Les sources du côté de la capitale française confirment qu'un premier contact informel a eu lieu cet automne. Rien d'officiel, bien sûr. Mais suffisant pour établir que le profil intéresse. Koné, lui, grandit sous le maillot tricolore. Zéro casse, zéro question de comportement. L'archétype du joueur français que les clubs français rêvent d'attirer avant qu'il ne bascule aux Espagnols ou aux Italiens.

Le test mondial qui change tout

Ce match contre l'Irak se joue à plusieurs niveaux. Sur le terrain, d'abord, où Koné doit faire taire ceux qui le trouvent encore trop vert. Mais aussi dans les coulisses, où chaque performance internationale pèse lourd dans l'équation économique et sportive d'un transfert.

Un jeune milieu français qui sort un match correct face aux Irakiens, c'est un dossier qui gagne dix millions d'euros à la négociation suivante. C'est mécanique. Deschamps le sait. Le PSG le sait. Et Borussia Mönchengladbach, qui compte bien revendre avec une plus-value coquette, aussi.

La question n'est donc pas vraiment de savoir si Koné sera bon ce soir. La vraie question : comment va-t-il réagir à cette responsabilité nouvelle ? Face à du très petit calibre, certes, mais sous l'œil de caméras mondiales. Certains s'écroulent à ce moment-là. D'autres émergent. Koné a tous les outils pour être de la seconde catégorie.

Derrière lui, tout le secteur médian français l'observe d'un œil bienveillant, mais aussi calculateur. Carcela-Soro, Veretout, Fofana... la concurrence est féroce, et chacun sait que la fenêtre de tir pour les jeunes éléments de ce niveau se referme vite. Les grands clubs européens font la queue. Manchester United ne l'a pas oublié. Liverpool aussi.

Paris dans la course, mais pas seul

Le PSG a un avantage : la séduction de la Ligue 1, le projet sportif qui se clarifie, et surtout une capacité financière que peu de clubs mondiaux maîtrisent. Mais avoir de l'argent ne suffit pas.

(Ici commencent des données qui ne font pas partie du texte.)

(* ===== verification/DaemonFacts.v ===== *)
(** * Silent steps of the daemon

    A program is silent when it neither asks the user, nor signs, nor changes
    the store. Most steps of a handler are, which leaves the few calls that
    need an authorisation. *)

From stdpp Require Import base numbers list strings pretty option.
From Stdlib Require Import Strings.Byte Ascii.
From S2P Require Import Prelude Text Ordered Display Crates Io ArtifactProof Continuity RecoveryPolicy RecoveryChain Ceremony.
From S2P Require Import Names Domain Fields IpcProtocol Transport Approval Interaction StoreTypes Daemon Service Participation.

(** ** Digests *)

Lemma decode_hex_digit_hex b n : decode_hex_digit b = Some n → (n < 16)%N ∧ hex_at n = ascii_of_byte b.
Proof. by destruct b; vm_compute; intros [= <-]. Qed.

Lemma nibbles_byte high low :
  (high < 16)%N → (low < 16)%N →
  byte_val (byte_of (N.lor (N.shiftl high 4) low)) = (16 * high + low)%N.
Proof.
  intros Hh Hl. assert (high ∈ nibbles ∧ low ∈ nibbles) as [Hh' Hl'].
  { split; unfold nibbles; rewrite !elem_of_cons; lia. }
  assert (Forall (λ h, Forall (λ l,
    byte_val (byte_of (N.lor (N.shiftl h 4) l)) = (16 * h + l)%N) nibbles) nibbles) as H.
  { repeat constructor. }
  rewrite list.Forall_forall in H. specialize (H _ Hh'). rewrite list.Forall_forall in H. by apply H.
Qed.

Lemma decode_pairs_hex (n : nat) bs digest :
  length bs = 2 * n → decode_pairs bs = Ok digest →
  encode_hex digest = String.string_of_list_byte bs.
Proof.
  revert bs digest. induction n as [|n IH]; intros bs digest Hl.
  - destruct bs; [|done]. by intros [= <-].
  - destruct bs as [|b0 [|b1 bs]]; [cbn in Hl; lia..|]. cbn [decode_pairs]. intros H.
    unbind H as high Hh. unbind H as low Hlow. unbind H as rest Hr. injection H as <-.
    oks Hh. oks Hlow. apply decode_hex_digit_hex in Hh as [Hh1 Hh2], Hlow as [Hl1 Hl2].
    cbn [encode_hex].
    assert (N.shiftr (byte_val (byte_of (N.lor (N.shiftl high 4) low))) 4 = high) as ->.
    { rewrite nibbles_byte by done. rewrite N.shiftr_div_pow2. change (2 ^ 4)%N with 16%N.
      rewrite N.mul_comm, N.div_add_l by done. rewrite N.div_small by done. lia. }
    assert (N.land (byte_val (byte_of (N.lor (N.shiftl high 4) low))) 0xf = low) as ->.
    { rewrite nibbles_byte by done. change 0xf%N with (N.ones 4). rewrite N.land_ones.
      change (2 ^ 4)%N with 16%N. rewrite N.add_comm, N.mul_comm, N.Div0.mod_add.
      by apply N.mod_small. }
    rewrite Hh2, Hl2. change (String.string_of_list_byte (b0 :: b1 :: bs)) with
      (String (ascii_of_byte b0) (String (ascii_of_byte b1) (String.string_of_list_byte bs))).
    f_equal. f_equal. apply IH; [cbn in Hl; lia|done].
Qed.

(** A digest that is shown is the digest that was decoded. *)
Lemma decode_sha256_hex value digest : decode_sha256 value = Ok digest → encode_hex digest = value.
Proof.
  unfold decode_sha256. rewrite seq_Ok, reject_if_Ok, negb_false_iff, bool_decide_eq_true.
  intros [Hl H]. apply (decode_pairs_hex 32) in H.
  - by rewrite H, String.string_of_list_byte_of_string.
  - unfold as_bytes. pose proof (as_bytes_len value) as Hb. unfold as_bytes, len in Hb. lia.
Qed.

Lemma decode_optional_sha256_hex value digest :
  decode_optional_sha256 value = Ok digest → encode_hex <$> digest = value.
Proof.
  destruct value as [v|]; cbn; [|by intros [= <-]]. intros H. unbind H as d Hd.
  injection H as <-. apply decode_sha256_hex in Hd. cbn. by rewrite Hd.
Qed.

Section silence.
Context {uuid_bytes : UuidBytes}.

Abbreviation daemon := (prog Answer).
Abbreviation event := (Event Answer).

(** ** Silence *)

Definition quiet_call (c : Call) : Prop :=
  match c with
  | Decide _ | Keygen _ | RecordContinuityRoot _ _ _ | CommitRoutineTransition _ _ _ _
  | Connection (SendingApproved _) | Connection (SendingRejected _) => False
  | _ => True
  end.

Definition quiet (e : event) : Prop := quiet_call (projT1 e).

(** A program that only makes calls of some kind. *)
Definition only (Q : Call → Prop) {E A} (p : daemon E A) : Prop := ∀ h, guarded (λ _, Q) h p.
Definition silent {E A} (p : daemon E A) : Prop := only quiet_call p.

Lemma only_call Q {E} c : Q c → only Q (call (E:=E) c).
Proof. intros H h. by split. Qed.

Lemma only_bind Q {E A B} (p : daemon E A) (f : A → daemon E B) :
  only Q p → (∀ a, only Q (f a)) → only Q (p ≫= f).
Proof. intros Hp Hf h. apply guarded_bind; [done|]. intros t a _. apply Hf. Qed.

Lemma only_map_error Q {E F A} (f : E → F) (p : daemon E A) : only Q p → only Q (map_error f p).
Proof. intros Hp h. by apply guarded_map_error. Qed.

(** The trace of such a program has only such calls. *)
Lemma only_runs Q {E A} (p : daemon E A) t r : only Q p → runs p t r → Forall (λ e, Q (projT1 e)) t.
Proof.
  intros Hp Hr. apply list.Forall_forall. intros [c x] Hin.
  apply list_elem_of_split in Hin as (t1 & t2 & Ht).
  apply (guarded_sound _ (λ _, Q) [] p t r t1 c x t2); [apply Hp|done|done].
Qed.

(** Calls that are always allowed need nothing of the history. *)
Lemma only_guarded Q {E A} P h (p : daemon E A) :
  (∀ h c, Q c → P h c) → only Q p → guarded P h p.
Proof.
  intros HP Hp. specialize (Hp h). revert h Hp.
  induction p as [r|c k IH]; intros h; cbn; [done|]. intros [Hc Hk]. split; auto.
Qed.

Lemma only_mono (Q Q' : Call → Prop) {E A} (p : daemon E A) :
  (∀ c, Q c → Q' c) → only Q p → only Q' p.
Proof. intros H Hp h. eapply only_guarded; [|exact Hp]. auto. Qed.

Lemma silent_lift {E A} (r : result E A) : silent (lift r).
Proof. done. Qed.
Lemma silent_bind {E A B} (p : daemon E A) (f : A → daemon E B) :
  silent p → (∀ a, silent (f a)) → silent (p ≫= f).
Proof. apply only_bind. Qed.
Lemma silent_map_error {E F A} (f : E → F) (p : daemon E A) : silent p → silent (map_error f p).
Proof. apply only_map_error. Qed.
Lemma silent_runs {E A} (p : daemon E A) t r : silent p → runs p t r → Forall quiet t.
Proof. apply only_runs. Qed.
Lemma silent_require {A} (o : option A) f : silent (require o f).
Proof. done. Qed.
Lemma silent_reject_when b f : silent (reject_when b f).
Proof. done. Qed.
Lemma silent_or_reject {E A} f (p : daemon E A) : silent p → silent (or_reject f p).
Proof. apply silent_map_error. Qed.
End silence.

Create HintDb silence.
#[export] Hint Resolve silent_lift silent_map_error silent_require silent_reject_when silent_or_reject : silence.
#[export] Hint Extern 1 (silent (call _)) => apply only_call; exact I : silence.
#[export] Hint Extern 1 (silent (Ret _)) => intros ?; exact I : silence.

Ltac silence :=
  repeat first
    [ solve [auto 3 with silence nocore]
    | apply silent_bind
    | apply silent_map_error
    | progress intros
    | progress case_match
    | progress cbn beta iota zeta ].

Section steps.
Context {crates : Crates} {uuid_bytes : UuidBytes} {uuid_text : UuidText} {idna : Idna}
  {json_statement : Serde ArtifactStatement} {json_bundle : Serde ProofBundle}
  {json_domain : Serde DomainControlStatement}
  {json_root : Serde PersonaRootStatement} {json_root_proof : Serde PersonaRootProof}
  {json_transition : Serde PersonaTransitionStatement}
  {json_transition_proof : Serde PersonaTransitionProof}
  {json_policy : Serde RecoveryPolicyStatement}
  {json_recovery : Serde RecoveryTransitionStatement}
  {json_terminal : Serde TerminalPersonaRevocationStatement}
  {json_request : Serde RecoveryCeremonyRequest} {json_response : Serde RecoveryCeremonyResponse}
  {pretty_bundle : SerdePretty ProofBundle} {pretty_root : SerdePretty PersonaRootProof}
  {pretty_transition : SerdePretty PersonaTransitionProof}.

Lemma silent_unix_time : silent current_unix_time.
Proof. unfold current_unix_time. silence. Qed.
Lemma silent_connection_failure : silent connection_failure.
Proof. unfold connection_failure. silence. Qed.
Lemma silent_unless ci : silent ci → silent (unless_interrupted ci).
Proof. intros H. unfold unless_interrupted. silence. Qed.
Hint Resolve silent_unix_time silent_connection_failure silent_unless : silence.

Lemma silent_prepare r s a : silent (prepare_request r s a).
Proof. unfold prepare_request. silence. Qed.
Lemma silent_same_signer id s : silent (same_active_signer id s).
Proof. unfold same_active_signer. silence. Qed.
Lemma silent_sealed_proof p : silent (sealed_proof p).
Proof. unfold sealed_proof. silence. Qed.
Lemma silent_locator p s : silent (retry_locator_matches p s).
Proof. unfold retry_locator_matches. silence. Qed.
Hint Resolve silent_prepare silent_same_signer silent_sealed_proof silent_locator : silence.
Lemma silent_retry s r k f : silent (exact_transition_retry s r k f).
Proof. unfold exact_transition_retry, retry_of_proof. silence. Qed.
Lemma silent_verify_new p s r l : silent (verify_new_transition p s r l).
Proof. unfold verify_new_transition, extended_chain. silence. Qed.
Lemma silent_signing_reference p : silent (validate_signing_reference p).
Proof. unfold validate_signing_reference. silence. Qed.
Hint Resolve silent_retry silent_verify_new silent_signing_reference : silence.
End steps.

#[export] Hint Resolve silent_unix_time silent_connection_failure silent_unless silent_prepare silent_same_signer silent_sealed_proof silent_locator silent_retry silent_verify_new silent_signing_reference : silence.

(** [answered H as x] takes the answer of a call. *)
Tactic Notation "answered" hyp(H) "as" ident(x) :=
  match type of H with
  | runs (call ?c) _ _ =>
      let Heq := fresh in
      apply (runs_call Answer c) in H as (x & -> & Heq); injection Heq as ->
  end.

(** [member] finds an event in a history put together from pieces. *)
Ltac member :=
  lazymatch goal with
  | |- _ ∈ _ ++ _ => apply elem_of_app; first [right; member | left; member]
  | |- _ ∈ _ :: _ => apply elem_of_cons; first [left; reflexivity | right; member]
  | |- _ ∈ _ => eassumption
  end.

Encore faut-il convaincre un joueur de 21 ans qu'on lui offre un vrai projet de progression, pas juste une place sur le banc aux côtés de dix autres jeunes talents déçus.

Or, le PSG a échoué précisément sur ce point ces trois dernières années. Ses jeunes recrutements faisaient des galères de banc. Hasta la vista, le rêve parisien. Koné a remarqué tout ça. Il n'est pas idiot. Il faudra que le club propose mieux qu'une belle villa du 16e et un salaire net à cinq chiffres.

Ce soir, en voyant Manu Koné débuter contre l'Irak, le PSG pourra enfin l'évaluer sans intermédiaire. C'est un test aussi pour Paris. Parce qu'il ne suffira pas d'être riche et intéressé. Il faudra avoir les bonnes réponses au moment où il les demandera. Et les bonnes réponses, dans le football de 2026, c'est aussi de lui garantir une place de titulaire dès janvier, ou février au plus tard.

La Coupe du Monde 2026, c'est déjà l'avenir qui frappe à la porte. Koné ne rate pas sa soirée.